[THE INPUT — start]
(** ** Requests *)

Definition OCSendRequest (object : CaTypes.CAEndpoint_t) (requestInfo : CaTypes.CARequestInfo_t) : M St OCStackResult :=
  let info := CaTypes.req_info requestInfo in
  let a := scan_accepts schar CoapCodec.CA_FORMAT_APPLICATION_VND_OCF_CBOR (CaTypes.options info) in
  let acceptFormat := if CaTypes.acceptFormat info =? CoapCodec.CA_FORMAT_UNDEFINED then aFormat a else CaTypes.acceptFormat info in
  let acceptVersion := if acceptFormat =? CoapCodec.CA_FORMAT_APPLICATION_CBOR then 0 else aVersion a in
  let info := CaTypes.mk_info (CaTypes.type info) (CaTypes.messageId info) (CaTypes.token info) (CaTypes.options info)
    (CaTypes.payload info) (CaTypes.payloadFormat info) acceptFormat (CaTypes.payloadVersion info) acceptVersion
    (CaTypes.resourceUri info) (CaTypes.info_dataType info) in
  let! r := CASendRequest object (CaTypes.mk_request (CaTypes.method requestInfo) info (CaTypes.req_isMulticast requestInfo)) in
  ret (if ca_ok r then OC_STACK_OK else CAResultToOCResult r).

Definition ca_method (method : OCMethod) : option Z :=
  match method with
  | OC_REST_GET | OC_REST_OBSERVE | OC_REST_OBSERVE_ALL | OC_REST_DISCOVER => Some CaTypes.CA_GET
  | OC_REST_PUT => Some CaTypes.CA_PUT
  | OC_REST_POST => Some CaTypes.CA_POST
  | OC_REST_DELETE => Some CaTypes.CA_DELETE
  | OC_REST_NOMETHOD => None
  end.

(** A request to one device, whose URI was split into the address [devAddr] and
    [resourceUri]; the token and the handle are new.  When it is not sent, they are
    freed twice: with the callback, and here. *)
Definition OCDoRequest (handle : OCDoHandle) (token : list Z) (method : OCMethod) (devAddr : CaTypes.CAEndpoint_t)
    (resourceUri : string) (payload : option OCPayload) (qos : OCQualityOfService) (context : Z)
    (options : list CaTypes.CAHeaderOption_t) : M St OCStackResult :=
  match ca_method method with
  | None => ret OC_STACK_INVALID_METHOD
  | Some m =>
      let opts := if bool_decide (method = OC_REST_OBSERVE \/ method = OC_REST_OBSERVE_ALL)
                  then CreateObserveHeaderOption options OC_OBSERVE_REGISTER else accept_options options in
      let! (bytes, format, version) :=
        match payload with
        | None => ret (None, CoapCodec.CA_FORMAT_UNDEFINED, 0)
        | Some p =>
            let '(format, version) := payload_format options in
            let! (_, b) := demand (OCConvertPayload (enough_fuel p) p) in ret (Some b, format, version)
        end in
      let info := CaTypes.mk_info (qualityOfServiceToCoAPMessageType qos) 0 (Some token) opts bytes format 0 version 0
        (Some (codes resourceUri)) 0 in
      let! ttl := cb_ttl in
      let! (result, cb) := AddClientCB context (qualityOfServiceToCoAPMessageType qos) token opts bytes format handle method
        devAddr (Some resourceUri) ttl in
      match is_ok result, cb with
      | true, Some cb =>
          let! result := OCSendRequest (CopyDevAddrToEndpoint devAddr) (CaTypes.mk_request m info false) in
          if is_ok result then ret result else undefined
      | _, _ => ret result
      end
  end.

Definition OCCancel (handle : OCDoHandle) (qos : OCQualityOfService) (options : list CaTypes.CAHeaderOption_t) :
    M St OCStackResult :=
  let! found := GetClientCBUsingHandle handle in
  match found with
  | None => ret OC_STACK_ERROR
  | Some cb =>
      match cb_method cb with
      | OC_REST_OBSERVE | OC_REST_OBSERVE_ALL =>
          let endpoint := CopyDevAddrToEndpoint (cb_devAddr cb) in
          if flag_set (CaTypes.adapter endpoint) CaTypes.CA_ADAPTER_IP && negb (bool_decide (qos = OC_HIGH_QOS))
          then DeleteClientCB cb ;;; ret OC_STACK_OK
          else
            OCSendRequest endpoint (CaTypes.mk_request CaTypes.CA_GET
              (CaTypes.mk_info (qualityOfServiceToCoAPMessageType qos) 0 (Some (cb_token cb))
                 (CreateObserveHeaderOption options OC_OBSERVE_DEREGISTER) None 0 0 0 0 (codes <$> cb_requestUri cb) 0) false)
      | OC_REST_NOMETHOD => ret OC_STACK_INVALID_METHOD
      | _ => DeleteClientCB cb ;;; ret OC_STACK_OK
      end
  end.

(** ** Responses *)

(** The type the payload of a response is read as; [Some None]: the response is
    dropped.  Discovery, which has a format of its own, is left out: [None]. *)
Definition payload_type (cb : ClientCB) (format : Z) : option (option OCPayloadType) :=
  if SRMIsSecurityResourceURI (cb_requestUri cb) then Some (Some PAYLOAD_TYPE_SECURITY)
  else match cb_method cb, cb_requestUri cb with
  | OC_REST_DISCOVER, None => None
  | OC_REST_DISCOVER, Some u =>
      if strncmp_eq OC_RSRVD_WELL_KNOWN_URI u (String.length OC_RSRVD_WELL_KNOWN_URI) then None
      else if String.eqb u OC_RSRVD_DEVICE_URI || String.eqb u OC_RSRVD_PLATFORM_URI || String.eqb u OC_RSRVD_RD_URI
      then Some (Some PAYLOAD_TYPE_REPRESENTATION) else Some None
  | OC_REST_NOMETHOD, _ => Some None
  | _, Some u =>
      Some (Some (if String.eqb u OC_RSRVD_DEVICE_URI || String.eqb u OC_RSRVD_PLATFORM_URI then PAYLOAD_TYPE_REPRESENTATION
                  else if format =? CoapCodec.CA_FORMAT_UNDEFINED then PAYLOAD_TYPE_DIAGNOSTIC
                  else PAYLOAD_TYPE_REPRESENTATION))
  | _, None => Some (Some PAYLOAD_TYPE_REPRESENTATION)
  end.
[THE INPUT — finish]
Repeat exactly the lines of the listing above, from the one with "match method with" down to the one with "freed twice: with"; both of those lines belong in the range.

◆ **EXERCISE RESPONSE**
  match method with
  | OC_REST_GET | OC_REST_OBSERVE | OC_REST_OBSERVE_ALL | OC_REST_DISCOVER => Some CaTypes.CA_GET
  | OC_REST_PUT => Some CaTypes.CA_PUT
  | OC_REST_POST => Some CaTypes.CA_POST
  | OC_REST_DELETE => Some CaTypes.CA_DELETE
  | OC_REST_NOMETHOD => None
  end.

(** A request to one device, whose URI was split into the address [devAddr] and
    [resourceUri]; the token and the handle are new.  When it is not sent, they are
    freed twice: with the callback, and here. *)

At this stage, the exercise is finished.